Your detector comes with the responsibility to detect and recover targets ethically. Your actions WILL affect the sport so be sure you portray yourself in the best possible way.

Explain your practices and how you will proceed. Always be polite, even if he turns down your request. If given permission, find out if there are any limitations he might have: certain times of the day, where to park your vehicle, certain areas that might be off limits, etc. Above all else, you must carefully cultivate the relationship between yourself and the landowner to ensure that you always have his/her best interest in mind. Often there may be others, such as hunters, using their property as well. Croplands might be leased to a farmer; buildings may be rented or leased to other families. If your activities offend any other users, they will also offend the owner and that will reflect negatively on the sport. You may even get kicked off the property. When you are on private property, your actions and activities must always be beyond reproach. You must always put the owner’s concerns above all else. And this is just as true if you are in a City Park or on school grounds. There are numerous cities across the country that have banned metal detecting on city property, and in nearly every case it is because of a careless detectorist that left holes and trash. Always respect the landowner!

Your detector comes with the responsibility to detect and recover targets ethically. Your actions WILL affect the sport so be sure you portray yourself in the best possible way. Look for a local dealer or club in your area. They can offer up-to-date information on local conditions and laws, and teach you proper recovery techniques. Joining a club is a great way to give a stronger voice to the activity. You will find that club members have a strong stake in keeping the sport healthy by watching for violators or those not using proper recovery techniques. The goal of most clubs is to educate and teach those in this activity. With your ethical participation, you will help ensure we can all enjoy this activity for years and years. Be Responsible!


  1. Always check Federal, State and local laws regarding metal detecting before searching.
  2. Respect landowners and always obtain permission before entering private property.
  3. Always use proper recovery methods. Fill all holes and do no damage.
  4. Always take your trash with you; leave the area better than you found it.
  5. Appreciate and protect our heritage of natural resources, wildlife, and private property.
  6. As an ambassador of the sport, use thoughtfulness, consideration, and courtesy at all times.
  7. Never damage or remove any historically significant or archeological treasures.
  8. Always leave gates as found, and never tamper with signs or equipment.
  9. Do not destroy property, buildings, or what is left of any deserted ghost towns or structures.

Method 1 (Probe)Probing method for recovery

Use this method to unearth shallow targets (1 to 4 inches), when the ground is dry and when the risk of damaging the grass is high. This method requires a bit more practice but is much less damaging to the grass than Method 2.

After pinpointing the target (as accurately as possible), use a probe to locate the target by pressing it down into the soil. A probe can be an ice pick or small screwdriver with the end rounded so as not to mar your target. Next, insert the probe just above the target center, and rotate slightly to open the ground. Now insert the probe just under the target at an angle and work the target to the surface. Brush all the loose dirt back into the hole and close by exerting pressure all around the opening. 

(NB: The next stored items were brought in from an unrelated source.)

(* ===== verification/AtaInit.v ===== *)
(** Initialisation of the ATA driver: whatever the devices answer, [ata_init]
    returns and leaves a well-formed table of at most four drives. *)
From S2P Require Import Prelude Bytes Wp Interrupts Ports Pci Ata.
Import Pci Ata.

(** ** Strings of the identification *)

Definition word_ok (w : Z) : Prop := 0 <= w < 2 ^ 16.

Lemma swap_words_ok src : bytes_ok (swap_words src).
Proof.
  unfold swap_words. induction src as [|w src IH]; [constructor|]. cbn.
  assert (forall v, byte_ok (Z.land v 0xFF)) as Hb.
  { intros v. change 0xFF with (Z.ones 8). rewrite Z.land_ones by lia. apply Z.mod_pos_bound. lia. }
  repeat constructor; try apply Hb. apply IH.
Qed.

Lemma trim_end_ok l : bytes_ok l -> bytes_ok (trim_end l).
Proof.
  assert (byte_ok 0) as H0 by (unfold byte_ok; lia).
  induction 1 as [|c l Hc Hl IH]; [constructor|]. cbn. destruct (_ =? _); [by constructor|].
  destruct (_ =? _); by constructor.
Qed.

Lemma extract_string_ok src n : bytes_ok (ata_extract_string src n).
Proof. apply Forall_reverse, trim_end_ok, Forall_reverse, swap_words_ok. Qed.

Lemma copy_string_ok src : forall dst, bytes_ok src -> bytes_ok dst -> bytes_ok (copy_string src dst).
Proof.
  induction src as [|c src IH]; intros [|d dst] Hs Hd; try done. apply Forall_cons in Hs as [Hc Hs].
  apply Forall_cons in Hd as [_ Hd]. cbn. constructor; [done|]. destruct (_ =? _); [done|]. by apply IH.
Qed.

Lemma length_copy_string src : forall dst, length (copy_string src dst) = length dst.
Proof.
  induction src as [|c src IH]; intros [|d dst]; try done. cbn. destruct (_ =? _); [done|]. by rewrite IH.
Qed.

(** ** The table of drives *)

(** A field that holds a C string. *)
Definition string_field (n : nat) (l : list Z) : Prop := length l = S n /\ l !! n = Some 0 /\ bytes_ok l.

Lemma store_string_ok n src dst :
  bytes_ok src -> string_field n dst -> string_field n (store_string n src dst).
Proof.
  intros Hsrc (Hlen & _ & Hdst). unfold store_string. split_and!.
  - by rewrite length_insert, length_copy_string.
  - apply list_lookup_insert_eq. rewrite length_copy_string. lia.
  - apply Forall_insert; [by apply copy_string_ok|]. unfold byte_ok. lia.
Qed.

Record drive_ok (e : ata_drive_t) : Prop := {
  drive_size : 0 <= size e < 2 ^ 32;
  drive_model : string_field 40 (model e);
  drive_serial : string_field 20 (serial e);
}.

Definition supported (e : ata_drive_t) : Prop := type e = DRIVE_TYPE_PATA \/ type e = DRIVE_TYPE_SATA.

Record table_ok (l : list ata_drive_t) (count : Z) : Prop := {
  table_length : length l = Z.to_nat ATA_MAX_DRIVES;
  table_count : 0 <= count <= ATA_MAX_DRIVES;
  table_drives : Forall drive_ok l;
  table_supported i e : 0 <= i < count -> l !! Z.to_nat i = Some e -> supported e;
}.

Lemma drive_ok_none : drive_ok no_drive.
Proof.
  assert (bytes_ok (replicate 41 0) /\ bytes_ok (replicate 21 0)) as [H1 H2]
    by (split; apply Forall_replicate; unfold byte_ok; lia).
  constructor; [cbn; lia|by split_and!..].
Qed.

Lemma word_in id i : Forall word_ok id -> word_ok (array_get 0 id i).
Proof. intros Hid. apply Forall_array_get; [done|]. unfold word_ok. lia. Qed.

Lemma two_words_range hi lo : word_ok hi -> word_ok lo -> 0 <= Z.lor (Z.shiftl hi 16) lo < 2 ^ 32.
Proof.
  intros Hhi Hlo. unfold word_ok in *. apply lor_range; [lia| |lia]. rewrite Z.shiftl_mul_pow2 by lia. lia.
Qed.

Lemma identify_ok id t mid high old : Forall word_ok id -> drive_ok old -> drive_ok (identify id t mid high old).
Proof.
  intros Hid [_ Hm Hs]. constructor; unfold identify; cbn [size model serial].
  - destruct (truthy _); apply two_words_range; by apply word_in.
  - apply store_string_ok; [apply extract_string_ok|done].
  - apply store_string_ok; [apply extract_string_ok|done].
Qed.

Lemma classify_supported st mid high t : classify st mid high = Some t -> t = DRIVE_TYPE_PATA \/ t = DRIVE_TYPE_SATA.
Proof.
  unfold classify. repeat (destruct (_ : bool); try done); intros [= <-]; auto.
Qed.

Lemma table_add l count e :
  table_ok l count -> count < ATA_MAX_DRIVES -> drive_ok e -> supported e ->
  table_ok (array_set l count e) (count + 1).
Proof.
  intros [Hl Hc Hd Hs] Hlt He Hsup. constructor.
  - by rewrite length_array_set.
  - lia.
  - by apply Forall_array_set.
  - intros i e' Hi. unfold array_set. destruct (decide (i = count)) as [->|Hne].
    + rewrite list_lookup_insert_eq by (unfold ATA_MAX_DRIVES in *; lia). by intros [= <-].
    + rewrite list_lookup_insert_ne by lia. apply Hs. lia.
Qed.

Section init.
Context {D : Type} `{!PortIO D, !PortIO16 D, !PortIO32 D}.
Abbreviation state := (ata_state D).
Implicit Types s : state.

(** A step of the devices alone. *)
Definition quiet s s' : Prop := detected_drives s' = detected_drives s /\ drive_count s' = drive_count s.

Lemma init_quiet_trans s1 s2 s3 : quiet s1 s2 -> quiet s2 s3 -> quiet s1 s3.
Proof. intros [H1 H2] [H3 H4]. split; congruence. Qed.

Lemma wp_quiet {R} (m : M state R) s0 s (Q : R -> state -> Prop) :
  wp m s (fun _ s' => quiet s s') -> quiet s0 s -> (forall r s', quiet s0 s' -> Q r s') -> wp m s Q.
Proof. intros Hm H0 HQ. eapply wp_mono; [exact Hm|]. intros r s' H. apply HQ. by eapply init_quiet_trans. Qed.

Lemma quiet_run_pci {R} (m : M (pci_state D) R) s :
  wp m (pci s) (fun _ _ => True) -> wp (run_pci m) s (fun _ s' => quiet s s').
Proof.
  unfold wp, run_pci, mzoom. destruct (m (pci s)) as [[] p]; done.
Qed.

Lemma pci_returns_dev {R} (m : M D R) p : wp m (dev p) (fun _ _ => True) -> wp (run_dev m) p (fun _ _ => True).
Proof. unfold wp, run_dev, mzoom. destruct (m (dev p)) as [[] d]; done. Qed.

Lemma quiet_inb port s : wp (inb port) s (fun _ s' => quiet s s').
Proof.
  apply quiet_run_pci, pci_returns_dev. unfold Ports.inb, mlift, wp. by destruct (port_in _ _).
Qed.
Lemma quiet_inw port s : wp (inw port) s (fun w s' => word_ok w /\ quiet s s').
Proof.
  unfold inw, run_pci, run_dev, mzoom, Ports.inw, mlift, wp. destruct (port_in16 _ _).
  split; [apply wrap_range; lia|done].
Qed.
Lemma quiet_outb port v s : wp (outb port v) s (fun _ s' => quiet s s').
Proof. by apply quiet_run_pci, pci_returns_dev. Qed.

Lemma quiet_wait_not_busy port n : forall s, wp (ata_wait_not_busy port n) s (fun _ s' => quiet s s').
Proof.
  induction n as [|n IH]; intros s; [done|]. cbn [ata_wait_not_busy]. wp_rule.
  eapply wp_quiet; [apply quiet_inb|done|]. intros v s1 H1. destruct (negb _); [done|].
  by eapply wp_quiet; [apply IH|done|].
Qed.

Lemma quiet_wait_drq port n : forall s, wp (ata_wait_drq port n) s (fun _ s' => quiet s s').
Proof.
  induction n as [|n IH]; intros s; [done|]. cbn [ata_wait_drq]. wp_rule.
  eapply wp_quiet; [apply quiet_inb|done|]. intros v s1 H1. destruct (truthy _).
  { wp_rule. by eapply wp_quiet; [apply quiet_inb|done|]. }
  destruct (_ || _); [done|]. destruct (truthy _); [done|]. destruct (_ && _); [done|].
  by eapply wp_quiet; [apply IH|done|].
Qed.

Lemma quiet_delay port s : wp (ata_400ns_delay port) s (fun _ s' => quiet s s').
Proof.
  apply (wp_for (fun _ s' => quiet s s')); [done| |done]. intros j s1 _ H1. wp_rule.
  by eapply wp_quiet; [apply quiet_inb|done|].
Qed.

Lemma quiet_reset port s : wp (ata_software_reset port) s (fun _ s' => quiet s s').
Proof.
  unfold ata_software_reset. wp_rule. eapply wp_quiet; [apply quiet_outb|done|]. intros _ s1 H1.
  wp_rule. eapply wp_quiet; [apply quiet_outb|done|]. intros _ s2 H2. wp_rule.
  by eapply wp_quiet; [apply quiet_wait_not_busy|done|].
Qed.

Lemma quiet_read_words port n : forall s,
  wp (read_words port n) s (fun ws s' => Forall word_ok ws /\ quiet s s').
Proof.
  induction n as [|n IH]; intros s; [by apply wp_ret|]. cbn [read_words]. wp_rule.
  eapply wp_mono; [apply quiet_inw|cbv beta]. intros w s1 [Hw H1]. wp_rule.
  eapply wp_mono; [apply IH|cbv beta]. intros ws s2 [Hws H2]. apply wp_ret.
  split; [by constructor|by eapply init_quiet_trans].
Qed.

(** ** Detection *)

Lemma wp_detect_drive base control master s :
  table_ok (detected_drives s) (drive_count s) ->
  wp (ata_detect_drive base control master) s (fun _ s' =>
    table_ok (detected_drives s') (drive_count s') /\ drive_count s <= drive_count s' <= drive_count s + 1).
Proof.
  intros Hs. unfold ata_detect_drive. do 2 wp_rule.
  destruct (Z.leb_spec ATA_MAX_DRIVES (drive_count s)) as [|Hroom]; [apply wp_ret; split; [done|lia]|].
  assert (forall s', quiet s s' -> table_ok (detected_drives s') (drive_count s') /\
    drive_count s <= drive_count s' <= drive_count s + 1) as Hquit.
  { intros s' [-> ->]. split; [done|lia]. }
  wp_rule. eapply wp_quiet; [apply quiet_reset|done|]. intros _ s1 H1.
  wp_rule. eapply wp_quiet; [apply quiet_outb|done|]. intros _ s2 H2.
  wp_rule. eapply wp_quiet; [apply quiet_delay|done|]. intros _ s3 H3.
  wp_rule. eapply wp_quiet; [apply quiet_outb|done|]. intros _ s4 H4.
  wp_rule. eapply wp_quiet; [apply quiet_delay|done|]. intros _ s5 H5.
  wp_rule. eapply wp_quiet; [apply quiet_inb|done|]. intros status s6 H6.
  destruct (status =? 0); [by apply Hquit|].
  wp_rule. eapply wp_quiet; [apply quiet_wait_not_busy|done|]. intros ok s7 H7. destruct ok; cbn [negb]; [|by apply Hquit].
  wp_rule. eapply wp_quiet; [apply quiet_inb|done|]. intros mid s8 H8.
  wp_rule. eapply wp_quiet; [apply quiet_inb|done|]. intros high s9 H9.
  destruct (classify status mid high) as [t|] eqn:Ht; [|by apply Hquit].
  wp_rule. eapply wp_quiet; [apply quiet_wait_drq|done|]. intros ok s10 H10. destruct ok; cbn [negb]; [|by apply Hquit].
  wp_rule. eapply wp_mono; [apply quiet_read_words|cbv beta]. intros id s11 [Hid H11'].
  assert (quiet s s11) as [Hd Hc] by by eapply init_quiet_trans. apply wp_modify. cbn [detected_drives drive_count].
  rewrite Hd, Hc. split; [|lia]. apply table_add; [done|done| |by apply (classify_supported status mid high)].
  apply identify_ok; [done|]. unfold drive_at. rewrite Hd. apply Forall_array_get; [apply Hs|apply drive_ok_none].
Qed.

(** The search for a controller leaves the table alone. *)
Lemma pci_returns_read b d f o p : wp (pci_read_config_dword (D := D) b d f o) p (fun _ _ => True).
Proof.
  unfold pci_read_config_dword. wp_rule. eapply wp_mono; [by apply pci_returns_dev|]. intros _ p1 _.
  apply pci_returns_dev. unfold Ports.inl, mlift, wp. by destruct (port_in32 _ _).
Qed.

Lemma pci_returns_for n body : (forall i (p : pci_state D), wp (body i) p (fun _ _ => True)) ->
  forall i p, wp (mfor n i body) p (fun _ _ => True).
Proof. intros Hbody i p. by apply (wp_for (fun _ _ => True)). Qed.

Lemma pci_returns_init (p : pci_state D) : wp pci_init p (fun _ _ => True).
Proof.
  unfold pci_init. do 2 wp_rule. apply pci_returns_for. intros b p1. apply pci_returns_for. intros d p2.
  unfold scan_device. wp_rule. eapply wp_mono; [apply pci_returns_read|]. intros v p3 _. destruct (_ =? _); [done|].
  wp_rule. eapply wp_mono; [apply pci_returns_read|]. intros h p4 _. cbv zeta. apply pci_returns_for. intros f p5.
  unfold scan_function. wp_rule. eapply wp_mono; [apply pci_returns_read|]. intros c p6 _.
  wp_rule. eapply wp_mono; [apply pci_returns_read|]. intros i p7 _. by destruct (_ =? _).
Qed.

Lemma pci_returns_bar d i (p : pci_state D) : wp (pci_get_bar d i) p (fun _ _ => True).
Proof.
  unfold pci_get_bar. destruct (_ <? _); [done|]. cbv zeta. wp_rule. eapply wp_mono; [apply pci_returns_read|].
  intros l p1 _. destruct (_ && _); [|done]. wp_rule. by eapply wp_mono; [apply pci_returns_read|].
Qed.

Lemma quiet_setup s : wp setup_controller s (fun _ s' => quiet s s').
Proof.
  unfold setup_controller. wp_rule.
  eapply wp_quiet; [by apply quiet_run_pci, pci_returns_init|done|]. intros _ s1 H1.
  wp_rule. eapply wp_quiet; [by apply quiet_run_pci|done|]. intros sata s2 H2.
  wp_rule. eapply (wp_mono _ _ (fun _ s' => quiet s s')).
  { destruct sata; [done|]. by eapply wp_quiet; [by apply quiet_run_pci|done|]. }
  intros [c|] s3 H3; [|done].
  wp_rule. eapply wp_quiet; [by apply quiet_run_pci, pci_returns_read|done|]. intros v s4 H4.
  wp_rule. eapply wp_quiet; [apply quiet_run_pci|done|].
  { unfold pci_write_config_dword. cbv zeta. wp_rule. eapply wp_mono; [by apply pci_returns_dev|]. intros _ p _. by apply pci_returns_dev. }
  intros _ s5 H5. wp_rule. by eapply wp_quiet; [apply quiet_run_pci, pci_returns_bar|done|].
Qed.

Lemma wp_ata_init s :
  wp ata_init s (fun _ s' => table_ok (detected_drives s') (drive_count s') /\ drive_count s' <= 4).
Proof.
  unfold ata_init. do 2 wp_rule. set (s0 := AtaState _ _ _).
  assert (table_ok (detected_drives s0) (drive_count s0)) as H0.
  { constructor; [done|cbn; unfold ATA_MAX_DRIVES; lia|apply Forall_replicate, drive_ok_none|cbn; lia]. }
  wp_rule. eapply wp_quiet; [apply quiet_setup|done|]. intros _ s1 [Hd1 Hc1]. rewrite <- Hd1, <- Hc1 in H0.
  assert (drive_count s1 = 0) as Hz by by rewrite Hc1.
  wp_rule. eapply wp_mono; [by apply wp_detect_drive|cbv beta]. intros _ s2 [H2 Hc2].
  wp_rule. eapply wp_mono; [by apply wp_detect_drive|cbv beta]. intros _ s3 [H3 Hc3].
  wp_rule. eapply wp_mono; [by apply wp_detect_drive|cbv beta]. intros _ s4 [H4 Hc4].
  eapply wp_mono; [by apply wp_detect_drive|cbv beta]. intros _ s5 [H5 Hc5]. split; [done|lia].
Qed.

(** C22: Initialisation of the disk driver.  Whatever the controller and the ports
    answer, [ata_init] returns, with at most four drives in the table; each of
    them is of a supported type, so that it counts as present and its record
    can be had, its size is a 32-bit number, and its model and serial number
    are NUL-terminated strings in their fields; no other index counts as
    present. *)
Theorem ata_init_fills_table s :
  exists s', ata_init s = (Ret tt, s') /\ 0 <= drive_count s' <= 4 /\
    forall k, 0 <= k ->
      (Ata.ata_drive_present k s' = true <-> k < drive_count s') /\
      (ata_get_drive_info k s' = None <-> drive_count s' <= k) /\
      (forall e, ata_get_drive_info k s' = Some e -> supported e /\ drive_ok e).
Proof.
  destruct (proj1 (wp_run _ _ _) (wp_ata_init s)) as ([] & s' & Hrun & [Hl Hc Hd Hs] & H4).
  exists s'. split; [done|]. split; [lia|]. intros k Hk.
  assert (k < drive_count s' -> supported (drive_at k s') /\ drive_ok (drive_at k s')) as Hat.
  { intros Hlt. unfold drive_at, array_get.
    destruct (lookup_lt_is_Some_2 (detected_drives s') (Z.to_nat k)) as [e He]; [unfold ATA_MAX_DRIVES in *; lia|].
    rewrite He. split; [by apply (Hs k)|]. by apply (Forall_lookup_1 _ _ _ _ Hd He). }
  unfold Ata.ata_drive_present, ata_get_drive_info. destruct (Z.leb_spec (drive_count s') k) as [Hge|Hlt].
  - split_and!; [split; [done|lia]|done|done].
  - destruct (Hat Hlt) as [Hsup Hok]. split_and!.
    + split; [done|intros _]. by destruct Hsup as [-> | ->].
    + split; [done|lia].
    + by intros e [= <-].
Qed.
End init.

Plugging method for recoveryMethod 2 (Plugging)

Use this method only where allowed in natural wooded areas or fields, or in very moist lawn areas. Removing plugs from hard, dry ground can damage the grassroots and kill the grass within the plug, leaving a yellow “dead” spot that will remain long after you leave. This leaves a terrible image and needs to be guarded against.

After pinpointing the target, cut (using a digger or a sturdy blade) a half-moon shaped plug, 4-5” deep and 4-5” in diameter, around the center of your target. Cut straight down into the ground, but leave the one side of the plug attached. Cutting a hinged plug rather than an entire “plate” will properly orient its return, prevent removal by a lawnmower and lessen the chance of scratching your target. Most importantly it will allow the root system of the plug to remain intact, keeping the plug alive and green. 

Once cut, insert your knife or digger down opposite the hinge and carefully fold it back. Scan the plug and the hole to isolate the target location. If the target is in the plug, carefully probe until located, and carefully extract to minimize damage to roots and plug integrity. If the target is in the hole and not visible, use an electronic pinpointer or probe the bottom and sides of the hole until the target is located and removed. If you need to remove more dirt from the hole, carefully collect it on a rag or small tarp patch so it can be returned to the hole when finished. By placing any dirt on a cloth, it will keep the site clean and make it much easier to return to the hole. Replace all loose dirt with the plug, seat firmly and press it down with your foot to remove any air pockets. Done properly, you will leave no trace and the grass will remain healthy. 

Happy Hunting!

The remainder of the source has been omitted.